**Work to be completed**
Of all the entries below, only the lines from the one with "[cuts_fit]." up to and including the one with "Qround Reals Lia Lra." are to be duplicated exactly.

Saved data entries

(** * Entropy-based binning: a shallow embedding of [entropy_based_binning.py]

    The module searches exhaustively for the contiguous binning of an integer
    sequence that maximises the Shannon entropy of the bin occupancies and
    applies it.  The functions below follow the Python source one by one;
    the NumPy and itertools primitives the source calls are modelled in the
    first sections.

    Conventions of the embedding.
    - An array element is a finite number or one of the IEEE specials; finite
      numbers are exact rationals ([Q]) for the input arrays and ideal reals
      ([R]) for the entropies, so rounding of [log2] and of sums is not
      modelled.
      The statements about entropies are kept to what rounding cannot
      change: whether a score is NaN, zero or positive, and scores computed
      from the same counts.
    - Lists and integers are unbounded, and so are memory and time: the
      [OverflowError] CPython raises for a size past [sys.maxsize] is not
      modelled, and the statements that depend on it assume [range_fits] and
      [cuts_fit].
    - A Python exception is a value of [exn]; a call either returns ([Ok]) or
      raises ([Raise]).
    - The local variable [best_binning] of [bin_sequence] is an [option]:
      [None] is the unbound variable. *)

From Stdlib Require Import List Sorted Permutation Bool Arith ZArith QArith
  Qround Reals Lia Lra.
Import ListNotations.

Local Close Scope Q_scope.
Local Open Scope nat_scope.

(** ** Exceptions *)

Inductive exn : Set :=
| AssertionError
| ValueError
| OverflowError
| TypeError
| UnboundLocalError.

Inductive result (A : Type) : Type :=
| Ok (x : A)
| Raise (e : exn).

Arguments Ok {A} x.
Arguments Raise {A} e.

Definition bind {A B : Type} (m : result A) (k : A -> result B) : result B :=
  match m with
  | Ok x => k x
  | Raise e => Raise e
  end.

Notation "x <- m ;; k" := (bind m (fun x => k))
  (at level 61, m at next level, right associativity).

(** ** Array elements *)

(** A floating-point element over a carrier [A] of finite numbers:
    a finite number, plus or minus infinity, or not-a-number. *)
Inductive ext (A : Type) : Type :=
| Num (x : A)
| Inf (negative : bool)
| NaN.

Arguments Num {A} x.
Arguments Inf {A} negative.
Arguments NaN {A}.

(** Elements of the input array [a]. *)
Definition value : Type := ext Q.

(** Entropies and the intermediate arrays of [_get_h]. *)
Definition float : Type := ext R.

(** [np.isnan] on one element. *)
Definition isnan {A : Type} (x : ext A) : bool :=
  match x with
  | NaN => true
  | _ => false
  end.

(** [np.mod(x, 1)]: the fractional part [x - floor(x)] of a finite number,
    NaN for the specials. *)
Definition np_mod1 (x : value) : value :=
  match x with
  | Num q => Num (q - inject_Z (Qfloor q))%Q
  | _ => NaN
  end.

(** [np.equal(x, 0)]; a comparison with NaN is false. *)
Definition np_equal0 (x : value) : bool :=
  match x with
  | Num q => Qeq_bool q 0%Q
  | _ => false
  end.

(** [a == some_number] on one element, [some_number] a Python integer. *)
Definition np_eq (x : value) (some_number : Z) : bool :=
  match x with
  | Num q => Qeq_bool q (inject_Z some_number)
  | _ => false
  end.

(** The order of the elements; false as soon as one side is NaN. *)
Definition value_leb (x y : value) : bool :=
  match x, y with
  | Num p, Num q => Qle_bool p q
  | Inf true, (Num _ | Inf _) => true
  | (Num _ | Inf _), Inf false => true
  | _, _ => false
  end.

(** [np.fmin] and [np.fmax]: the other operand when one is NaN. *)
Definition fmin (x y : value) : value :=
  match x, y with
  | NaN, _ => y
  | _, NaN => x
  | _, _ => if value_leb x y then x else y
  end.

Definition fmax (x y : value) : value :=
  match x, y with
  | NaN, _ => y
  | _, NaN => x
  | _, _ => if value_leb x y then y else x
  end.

**Task answer**
      [cuts_fit].
    - A Python exception is a value of [exn]; a call either returns ([Ok]) or
      raises ([Raise]).
    - The local variable [best_binning] of [bin_sequence] is an [option]:
      [None] is the unbound variable. *)

From Stdlib Require Import List Sorted Permutation Bool Arith ZArith QArith
  Qround Reals Lia Lra.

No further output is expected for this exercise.